Assigned task:
Below are the entries to work from; restate word for word the portion that opens with the line containing "(Versions_table w) = false)" and closes with the line containing "version_hash source_type source_metadata now now))", keeping both.

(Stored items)
__________________________________________________

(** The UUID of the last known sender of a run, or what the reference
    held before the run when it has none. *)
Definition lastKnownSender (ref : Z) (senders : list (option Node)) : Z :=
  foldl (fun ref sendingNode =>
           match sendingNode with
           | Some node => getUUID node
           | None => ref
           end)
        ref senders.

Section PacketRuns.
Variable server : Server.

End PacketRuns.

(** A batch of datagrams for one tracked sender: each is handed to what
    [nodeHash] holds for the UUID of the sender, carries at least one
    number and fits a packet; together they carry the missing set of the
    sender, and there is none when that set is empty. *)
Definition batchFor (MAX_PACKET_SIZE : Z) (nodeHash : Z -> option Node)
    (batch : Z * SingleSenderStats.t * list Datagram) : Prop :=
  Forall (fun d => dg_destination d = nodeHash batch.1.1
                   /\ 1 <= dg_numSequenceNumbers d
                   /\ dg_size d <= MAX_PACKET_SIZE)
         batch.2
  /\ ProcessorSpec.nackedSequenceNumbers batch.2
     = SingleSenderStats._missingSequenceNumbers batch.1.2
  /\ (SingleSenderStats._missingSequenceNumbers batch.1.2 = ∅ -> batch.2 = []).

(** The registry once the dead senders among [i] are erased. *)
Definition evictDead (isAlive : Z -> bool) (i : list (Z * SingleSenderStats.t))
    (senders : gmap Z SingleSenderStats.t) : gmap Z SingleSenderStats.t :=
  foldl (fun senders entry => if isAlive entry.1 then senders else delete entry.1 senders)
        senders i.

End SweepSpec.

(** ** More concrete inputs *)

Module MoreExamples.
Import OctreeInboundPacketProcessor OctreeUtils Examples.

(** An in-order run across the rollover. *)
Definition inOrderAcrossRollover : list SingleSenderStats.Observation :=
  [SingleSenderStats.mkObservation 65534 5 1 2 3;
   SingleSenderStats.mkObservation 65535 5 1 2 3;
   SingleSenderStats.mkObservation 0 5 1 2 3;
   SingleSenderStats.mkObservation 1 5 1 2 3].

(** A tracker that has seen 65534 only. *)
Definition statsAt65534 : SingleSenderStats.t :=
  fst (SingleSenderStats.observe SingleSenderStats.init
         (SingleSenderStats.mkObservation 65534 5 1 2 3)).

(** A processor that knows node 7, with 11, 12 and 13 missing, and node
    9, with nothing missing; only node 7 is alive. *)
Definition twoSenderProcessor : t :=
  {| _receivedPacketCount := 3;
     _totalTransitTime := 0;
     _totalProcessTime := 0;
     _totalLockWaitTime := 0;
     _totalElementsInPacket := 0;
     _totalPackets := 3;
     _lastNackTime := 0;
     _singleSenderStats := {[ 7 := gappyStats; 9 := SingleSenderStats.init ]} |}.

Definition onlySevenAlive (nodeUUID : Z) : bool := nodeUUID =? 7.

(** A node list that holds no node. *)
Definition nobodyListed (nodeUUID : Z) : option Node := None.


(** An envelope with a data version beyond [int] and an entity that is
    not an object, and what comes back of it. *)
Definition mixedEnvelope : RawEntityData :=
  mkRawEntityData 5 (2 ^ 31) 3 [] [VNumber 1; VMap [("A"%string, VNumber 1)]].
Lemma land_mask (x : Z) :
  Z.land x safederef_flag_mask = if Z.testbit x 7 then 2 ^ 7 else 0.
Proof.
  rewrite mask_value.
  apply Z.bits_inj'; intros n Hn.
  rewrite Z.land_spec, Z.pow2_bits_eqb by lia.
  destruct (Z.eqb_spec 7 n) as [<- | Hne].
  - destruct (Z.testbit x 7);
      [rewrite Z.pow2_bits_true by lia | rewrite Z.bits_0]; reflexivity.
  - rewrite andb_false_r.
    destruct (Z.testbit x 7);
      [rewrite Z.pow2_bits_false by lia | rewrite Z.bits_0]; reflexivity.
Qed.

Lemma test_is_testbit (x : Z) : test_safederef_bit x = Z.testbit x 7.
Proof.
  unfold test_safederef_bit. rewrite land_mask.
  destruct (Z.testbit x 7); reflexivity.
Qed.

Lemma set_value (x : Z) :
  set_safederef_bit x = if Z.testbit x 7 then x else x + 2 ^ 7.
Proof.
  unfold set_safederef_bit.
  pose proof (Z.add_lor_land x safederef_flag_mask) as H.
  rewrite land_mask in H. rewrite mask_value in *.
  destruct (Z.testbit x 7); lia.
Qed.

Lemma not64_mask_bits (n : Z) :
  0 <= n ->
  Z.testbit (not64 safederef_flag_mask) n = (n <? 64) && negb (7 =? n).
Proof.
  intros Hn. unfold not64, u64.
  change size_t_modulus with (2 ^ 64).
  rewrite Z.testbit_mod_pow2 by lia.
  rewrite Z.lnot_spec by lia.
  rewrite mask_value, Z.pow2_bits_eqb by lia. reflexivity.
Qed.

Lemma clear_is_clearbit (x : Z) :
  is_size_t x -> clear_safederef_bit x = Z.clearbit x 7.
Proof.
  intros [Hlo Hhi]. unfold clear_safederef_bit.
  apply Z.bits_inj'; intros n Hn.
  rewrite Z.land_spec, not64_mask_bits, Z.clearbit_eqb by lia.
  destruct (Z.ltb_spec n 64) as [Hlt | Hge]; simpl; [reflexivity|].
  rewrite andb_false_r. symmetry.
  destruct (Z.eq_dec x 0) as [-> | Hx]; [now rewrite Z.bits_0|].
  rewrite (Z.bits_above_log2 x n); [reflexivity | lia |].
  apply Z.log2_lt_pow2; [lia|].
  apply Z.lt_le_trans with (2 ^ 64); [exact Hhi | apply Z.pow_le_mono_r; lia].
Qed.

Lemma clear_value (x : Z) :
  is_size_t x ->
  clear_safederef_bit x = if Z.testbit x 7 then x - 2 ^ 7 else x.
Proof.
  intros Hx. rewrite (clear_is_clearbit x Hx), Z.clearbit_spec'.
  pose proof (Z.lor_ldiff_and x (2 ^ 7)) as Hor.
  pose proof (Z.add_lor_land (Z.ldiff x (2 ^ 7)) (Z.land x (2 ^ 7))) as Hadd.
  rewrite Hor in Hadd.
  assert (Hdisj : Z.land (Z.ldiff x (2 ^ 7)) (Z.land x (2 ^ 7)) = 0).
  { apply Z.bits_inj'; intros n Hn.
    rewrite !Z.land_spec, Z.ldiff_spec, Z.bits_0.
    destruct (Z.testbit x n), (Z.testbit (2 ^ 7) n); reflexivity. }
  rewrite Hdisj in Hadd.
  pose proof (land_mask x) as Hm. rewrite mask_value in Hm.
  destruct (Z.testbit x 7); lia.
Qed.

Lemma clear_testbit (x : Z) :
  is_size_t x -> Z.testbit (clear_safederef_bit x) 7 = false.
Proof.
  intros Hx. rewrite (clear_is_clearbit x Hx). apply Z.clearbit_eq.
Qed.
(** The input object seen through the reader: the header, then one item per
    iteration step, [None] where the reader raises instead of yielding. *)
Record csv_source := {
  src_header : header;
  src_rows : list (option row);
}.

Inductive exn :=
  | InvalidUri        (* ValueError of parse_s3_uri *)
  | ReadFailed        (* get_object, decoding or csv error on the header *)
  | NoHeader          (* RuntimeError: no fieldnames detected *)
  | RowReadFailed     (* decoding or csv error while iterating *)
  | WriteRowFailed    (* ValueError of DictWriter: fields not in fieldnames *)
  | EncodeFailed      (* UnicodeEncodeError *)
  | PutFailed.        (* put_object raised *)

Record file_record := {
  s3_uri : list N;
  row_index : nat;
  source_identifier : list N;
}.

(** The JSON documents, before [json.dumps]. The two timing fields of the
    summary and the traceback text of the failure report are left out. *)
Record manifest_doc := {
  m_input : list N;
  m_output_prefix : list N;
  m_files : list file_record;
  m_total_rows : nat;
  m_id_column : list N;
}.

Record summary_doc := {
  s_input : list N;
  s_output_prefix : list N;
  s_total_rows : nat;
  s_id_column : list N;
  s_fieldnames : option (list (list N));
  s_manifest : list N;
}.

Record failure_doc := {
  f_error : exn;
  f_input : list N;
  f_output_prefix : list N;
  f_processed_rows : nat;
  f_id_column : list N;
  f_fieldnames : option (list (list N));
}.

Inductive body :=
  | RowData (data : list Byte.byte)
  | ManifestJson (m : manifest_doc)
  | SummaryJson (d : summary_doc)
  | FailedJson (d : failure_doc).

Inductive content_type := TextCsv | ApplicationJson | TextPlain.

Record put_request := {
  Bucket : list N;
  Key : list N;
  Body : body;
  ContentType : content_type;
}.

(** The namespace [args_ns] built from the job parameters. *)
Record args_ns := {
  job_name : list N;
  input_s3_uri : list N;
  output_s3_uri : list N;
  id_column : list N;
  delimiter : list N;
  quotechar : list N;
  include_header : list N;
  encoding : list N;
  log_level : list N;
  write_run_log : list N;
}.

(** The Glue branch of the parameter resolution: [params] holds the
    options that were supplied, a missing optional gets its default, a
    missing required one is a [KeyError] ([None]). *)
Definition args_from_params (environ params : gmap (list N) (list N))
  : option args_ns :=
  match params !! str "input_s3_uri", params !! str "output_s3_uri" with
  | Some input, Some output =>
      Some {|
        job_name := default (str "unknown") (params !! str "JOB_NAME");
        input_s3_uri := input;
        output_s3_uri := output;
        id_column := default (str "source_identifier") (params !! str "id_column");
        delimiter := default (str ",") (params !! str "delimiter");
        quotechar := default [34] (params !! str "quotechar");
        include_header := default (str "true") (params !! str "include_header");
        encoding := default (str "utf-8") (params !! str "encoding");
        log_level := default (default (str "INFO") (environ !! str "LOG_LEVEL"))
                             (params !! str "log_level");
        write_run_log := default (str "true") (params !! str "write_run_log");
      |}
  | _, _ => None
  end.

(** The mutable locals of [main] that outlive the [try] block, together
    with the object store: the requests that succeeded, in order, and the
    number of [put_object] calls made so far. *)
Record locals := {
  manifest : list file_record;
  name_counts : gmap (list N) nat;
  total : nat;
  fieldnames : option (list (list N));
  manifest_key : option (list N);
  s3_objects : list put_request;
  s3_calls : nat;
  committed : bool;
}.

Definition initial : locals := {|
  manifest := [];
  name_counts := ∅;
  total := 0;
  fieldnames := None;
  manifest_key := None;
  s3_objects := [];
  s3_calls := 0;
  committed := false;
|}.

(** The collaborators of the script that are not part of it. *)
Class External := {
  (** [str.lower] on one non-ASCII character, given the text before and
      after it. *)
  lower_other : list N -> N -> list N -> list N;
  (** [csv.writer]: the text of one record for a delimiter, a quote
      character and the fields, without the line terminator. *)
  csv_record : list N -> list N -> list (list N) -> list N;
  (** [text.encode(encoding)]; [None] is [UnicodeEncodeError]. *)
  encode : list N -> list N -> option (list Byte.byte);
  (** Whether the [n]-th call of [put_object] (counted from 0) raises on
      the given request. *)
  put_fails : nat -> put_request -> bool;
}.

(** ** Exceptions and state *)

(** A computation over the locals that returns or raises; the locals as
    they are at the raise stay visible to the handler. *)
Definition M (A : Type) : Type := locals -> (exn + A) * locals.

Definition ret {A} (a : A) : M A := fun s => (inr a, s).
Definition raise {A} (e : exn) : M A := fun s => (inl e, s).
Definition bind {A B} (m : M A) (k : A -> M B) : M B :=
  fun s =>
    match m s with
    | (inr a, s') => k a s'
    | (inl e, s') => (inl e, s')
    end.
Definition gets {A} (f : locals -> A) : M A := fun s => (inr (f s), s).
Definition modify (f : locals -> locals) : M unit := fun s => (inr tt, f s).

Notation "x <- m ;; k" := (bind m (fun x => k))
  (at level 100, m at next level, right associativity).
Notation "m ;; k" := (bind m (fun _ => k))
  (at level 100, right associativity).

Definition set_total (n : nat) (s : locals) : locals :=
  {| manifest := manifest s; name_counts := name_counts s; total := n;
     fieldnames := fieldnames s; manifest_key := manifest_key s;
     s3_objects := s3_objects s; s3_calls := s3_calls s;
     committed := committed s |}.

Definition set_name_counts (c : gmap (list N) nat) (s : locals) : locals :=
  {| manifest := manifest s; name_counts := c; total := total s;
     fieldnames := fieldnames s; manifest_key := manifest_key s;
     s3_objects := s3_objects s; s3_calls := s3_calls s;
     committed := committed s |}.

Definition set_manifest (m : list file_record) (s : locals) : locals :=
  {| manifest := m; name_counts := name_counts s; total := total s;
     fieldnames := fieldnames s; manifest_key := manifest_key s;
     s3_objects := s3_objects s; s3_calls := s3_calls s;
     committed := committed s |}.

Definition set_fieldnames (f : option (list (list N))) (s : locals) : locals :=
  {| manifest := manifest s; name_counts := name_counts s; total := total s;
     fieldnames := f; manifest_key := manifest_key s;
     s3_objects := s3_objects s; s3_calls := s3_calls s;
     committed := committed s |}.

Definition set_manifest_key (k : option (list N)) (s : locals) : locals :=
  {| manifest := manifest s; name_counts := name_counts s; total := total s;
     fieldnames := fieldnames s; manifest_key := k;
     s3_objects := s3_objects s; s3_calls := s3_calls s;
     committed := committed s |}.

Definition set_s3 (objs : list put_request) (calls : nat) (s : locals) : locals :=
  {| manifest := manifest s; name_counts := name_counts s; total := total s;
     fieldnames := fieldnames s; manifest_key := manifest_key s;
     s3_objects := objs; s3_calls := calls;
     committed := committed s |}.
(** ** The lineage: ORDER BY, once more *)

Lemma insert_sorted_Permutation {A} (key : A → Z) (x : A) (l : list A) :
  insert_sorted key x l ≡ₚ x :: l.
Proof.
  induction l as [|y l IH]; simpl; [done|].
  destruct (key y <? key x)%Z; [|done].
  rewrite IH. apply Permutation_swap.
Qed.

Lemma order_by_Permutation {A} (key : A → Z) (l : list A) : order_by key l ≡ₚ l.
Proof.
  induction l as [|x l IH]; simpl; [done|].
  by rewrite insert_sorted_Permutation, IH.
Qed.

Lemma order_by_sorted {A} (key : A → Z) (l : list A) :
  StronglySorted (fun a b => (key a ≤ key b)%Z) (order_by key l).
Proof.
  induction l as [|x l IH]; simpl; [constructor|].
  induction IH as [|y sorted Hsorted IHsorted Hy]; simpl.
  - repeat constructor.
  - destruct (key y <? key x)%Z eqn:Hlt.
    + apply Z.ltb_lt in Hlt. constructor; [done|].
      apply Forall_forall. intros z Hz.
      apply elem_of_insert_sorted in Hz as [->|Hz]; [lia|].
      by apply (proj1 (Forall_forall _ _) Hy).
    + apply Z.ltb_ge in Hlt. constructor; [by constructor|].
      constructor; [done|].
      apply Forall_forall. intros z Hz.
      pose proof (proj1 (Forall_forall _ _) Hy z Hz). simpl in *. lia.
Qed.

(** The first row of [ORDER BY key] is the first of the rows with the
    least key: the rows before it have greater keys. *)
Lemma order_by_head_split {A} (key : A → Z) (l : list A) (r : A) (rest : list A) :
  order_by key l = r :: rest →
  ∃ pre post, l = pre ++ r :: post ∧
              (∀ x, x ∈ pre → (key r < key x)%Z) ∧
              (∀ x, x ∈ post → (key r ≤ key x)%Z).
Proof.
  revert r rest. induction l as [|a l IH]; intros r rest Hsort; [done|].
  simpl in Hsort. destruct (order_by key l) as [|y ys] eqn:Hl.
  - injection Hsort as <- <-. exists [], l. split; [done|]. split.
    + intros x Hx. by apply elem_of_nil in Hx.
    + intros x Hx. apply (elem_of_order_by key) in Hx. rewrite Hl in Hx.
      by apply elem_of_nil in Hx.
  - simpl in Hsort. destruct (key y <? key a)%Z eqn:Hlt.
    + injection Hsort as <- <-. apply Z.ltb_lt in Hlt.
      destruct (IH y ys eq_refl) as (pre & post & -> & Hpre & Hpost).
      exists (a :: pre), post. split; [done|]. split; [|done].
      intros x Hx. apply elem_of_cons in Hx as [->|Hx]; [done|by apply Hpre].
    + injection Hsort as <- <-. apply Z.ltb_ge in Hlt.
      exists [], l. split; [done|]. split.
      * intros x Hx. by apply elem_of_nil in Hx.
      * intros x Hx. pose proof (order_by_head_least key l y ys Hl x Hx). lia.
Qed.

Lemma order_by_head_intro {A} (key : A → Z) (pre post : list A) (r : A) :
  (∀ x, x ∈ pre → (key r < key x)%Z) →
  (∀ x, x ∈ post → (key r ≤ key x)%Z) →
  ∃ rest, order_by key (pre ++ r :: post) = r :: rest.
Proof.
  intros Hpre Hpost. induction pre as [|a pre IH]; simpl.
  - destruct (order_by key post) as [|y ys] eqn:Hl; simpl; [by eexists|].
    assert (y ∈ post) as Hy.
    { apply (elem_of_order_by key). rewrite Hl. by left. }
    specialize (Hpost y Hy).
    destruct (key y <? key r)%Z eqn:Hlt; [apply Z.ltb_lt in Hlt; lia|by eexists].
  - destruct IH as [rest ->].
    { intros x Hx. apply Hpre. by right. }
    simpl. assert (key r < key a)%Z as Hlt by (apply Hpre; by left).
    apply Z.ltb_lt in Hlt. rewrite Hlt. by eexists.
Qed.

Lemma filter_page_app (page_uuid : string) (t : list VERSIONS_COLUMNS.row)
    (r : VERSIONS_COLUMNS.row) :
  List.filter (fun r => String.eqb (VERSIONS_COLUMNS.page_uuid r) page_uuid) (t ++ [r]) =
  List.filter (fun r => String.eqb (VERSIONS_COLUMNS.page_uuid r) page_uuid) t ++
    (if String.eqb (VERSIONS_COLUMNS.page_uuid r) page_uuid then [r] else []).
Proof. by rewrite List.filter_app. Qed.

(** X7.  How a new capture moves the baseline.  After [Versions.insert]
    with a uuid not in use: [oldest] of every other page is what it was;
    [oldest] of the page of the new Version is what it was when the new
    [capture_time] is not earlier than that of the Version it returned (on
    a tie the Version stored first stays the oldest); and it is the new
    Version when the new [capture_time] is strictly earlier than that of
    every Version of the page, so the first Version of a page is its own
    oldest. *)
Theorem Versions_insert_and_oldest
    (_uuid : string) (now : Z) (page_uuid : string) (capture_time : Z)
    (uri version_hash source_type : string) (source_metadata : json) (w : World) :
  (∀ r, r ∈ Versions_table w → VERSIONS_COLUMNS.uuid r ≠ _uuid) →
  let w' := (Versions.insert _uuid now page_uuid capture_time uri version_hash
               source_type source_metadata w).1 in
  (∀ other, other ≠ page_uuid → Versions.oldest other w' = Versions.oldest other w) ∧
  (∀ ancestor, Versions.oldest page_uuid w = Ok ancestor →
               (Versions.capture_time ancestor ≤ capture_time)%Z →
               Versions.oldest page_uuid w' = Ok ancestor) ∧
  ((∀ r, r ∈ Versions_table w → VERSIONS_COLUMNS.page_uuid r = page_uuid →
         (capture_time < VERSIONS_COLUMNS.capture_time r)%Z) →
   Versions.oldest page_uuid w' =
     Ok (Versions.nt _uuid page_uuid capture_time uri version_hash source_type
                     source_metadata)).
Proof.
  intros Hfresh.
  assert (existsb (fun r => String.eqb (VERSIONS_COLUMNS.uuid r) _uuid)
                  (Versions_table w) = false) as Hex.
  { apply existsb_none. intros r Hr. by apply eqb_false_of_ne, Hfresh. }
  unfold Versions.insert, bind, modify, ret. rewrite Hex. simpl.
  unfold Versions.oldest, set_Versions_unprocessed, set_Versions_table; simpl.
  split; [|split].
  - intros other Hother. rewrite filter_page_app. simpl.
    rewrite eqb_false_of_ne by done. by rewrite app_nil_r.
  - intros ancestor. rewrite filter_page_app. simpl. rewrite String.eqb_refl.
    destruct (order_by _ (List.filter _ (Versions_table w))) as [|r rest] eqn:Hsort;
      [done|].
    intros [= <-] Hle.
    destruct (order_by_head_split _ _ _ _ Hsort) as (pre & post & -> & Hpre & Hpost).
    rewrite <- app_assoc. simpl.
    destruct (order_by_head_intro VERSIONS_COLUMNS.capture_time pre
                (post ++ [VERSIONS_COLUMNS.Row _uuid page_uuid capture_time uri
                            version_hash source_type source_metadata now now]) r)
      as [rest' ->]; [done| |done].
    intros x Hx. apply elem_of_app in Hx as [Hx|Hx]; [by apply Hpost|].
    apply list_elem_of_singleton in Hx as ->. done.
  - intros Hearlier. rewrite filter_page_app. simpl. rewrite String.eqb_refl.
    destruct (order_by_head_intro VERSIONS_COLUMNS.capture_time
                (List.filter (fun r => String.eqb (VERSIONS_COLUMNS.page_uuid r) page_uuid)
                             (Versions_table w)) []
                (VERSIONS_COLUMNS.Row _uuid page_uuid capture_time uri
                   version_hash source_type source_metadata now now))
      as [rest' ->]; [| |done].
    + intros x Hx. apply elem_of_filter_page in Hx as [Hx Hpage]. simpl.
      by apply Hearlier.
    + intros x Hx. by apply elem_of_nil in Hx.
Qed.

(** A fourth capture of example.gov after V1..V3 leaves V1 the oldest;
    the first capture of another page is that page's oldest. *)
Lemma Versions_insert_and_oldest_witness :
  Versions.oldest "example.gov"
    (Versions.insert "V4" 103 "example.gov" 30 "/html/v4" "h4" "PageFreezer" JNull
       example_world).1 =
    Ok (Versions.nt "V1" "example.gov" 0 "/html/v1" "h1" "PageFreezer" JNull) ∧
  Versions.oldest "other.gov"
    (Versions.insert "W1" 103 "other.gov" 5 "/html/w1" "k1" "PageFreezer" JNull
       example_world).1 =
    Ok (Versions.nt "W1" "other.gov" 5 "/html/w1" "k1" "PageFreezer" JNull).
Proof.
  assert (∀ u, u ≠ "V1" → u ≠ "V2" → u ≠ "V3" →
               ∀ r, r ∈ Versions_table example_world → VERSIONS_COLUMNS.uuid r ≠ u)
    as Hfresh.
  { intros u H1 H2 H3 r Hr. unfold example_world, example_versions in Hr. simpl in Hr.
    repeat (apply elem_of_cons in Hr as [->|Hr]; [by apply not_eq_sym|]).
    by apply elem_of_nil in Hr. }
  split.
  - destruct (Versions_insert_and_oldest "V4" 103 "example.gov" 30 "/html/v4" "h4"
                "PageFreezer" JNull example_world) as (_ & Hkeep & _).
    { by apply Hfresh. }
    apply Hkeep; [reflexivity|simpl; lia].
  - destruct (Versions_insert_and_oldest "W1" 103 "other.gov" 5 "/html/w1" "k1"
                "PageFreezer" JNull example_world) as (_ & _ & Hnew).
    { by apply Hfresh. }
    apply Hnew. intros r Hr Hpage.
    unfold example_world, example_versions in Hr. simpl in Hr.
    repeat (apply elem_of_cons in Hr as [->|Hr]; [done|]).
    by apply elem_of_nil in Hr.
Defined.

__________________________________________________

Response for this exercise:
                  (Versions_table w) = false) as Hex.
  { apply existsb_none. intros r Hr. by apply eqb_false_of_ne, Hfresh. }
  unfold Versions.insert, bind, modify, ret. rewrite Hex. simpl.
  unfold Versions.oldest, set_Versions_unprocessed, set_Versions_table; simpl.
  split; [|split].
  - intros other Hother. rewrite filter_page_app. simpl.
    rewrite eqb_false_of_ne by done. by rewrite app_nil_r.
  - intros ancestor. rewrite filter_page_app. simpl. rewrite String.eqb_refl.
    destruct (order_by _ (List.filter _ (Versions_table w))) as [|r rest] eqn:Hsort;
      [done|].
    intros [= <-] Hle.
    destruct (order_by_head_split _ _ _ _ Hsort) as (pre & post & -> & Hpre & Hpost).
    rewrite <- app_assoc. simpl.
    destruct (order_by_head_intro VERSIONS_COLUMNS.capture_time pre
                (post ++ [VERSIONS_COLUMNS.Row _uuid page_uuid capture_time uri
                            version_hash source_type source_metadata now now]) r)
      as [rest' ->]; [done| |done].
    intros x Hx. apply elem_of_app in Hx as [Hx|Hx]; [by apply Hpost|].
    apply list_elem_of_singleton in Hx as ->. done.
  - intros Hearlier. rewrite filter_page_app. simpl. rewrite String.eqb_refl.
    destruct (order_by_head_intro VERSIONS_COLUMNS.capture_time
                (List.filter (fun r => String.eqb (VERSIONS_COLUMNS.page_uuid r) page_uuid)
                             (Versions_table w)) []
                (VERSIONS_COLUMNS.Row _uuid page_uuid capture_time uri
                   version_hash source_type source_metadata now now))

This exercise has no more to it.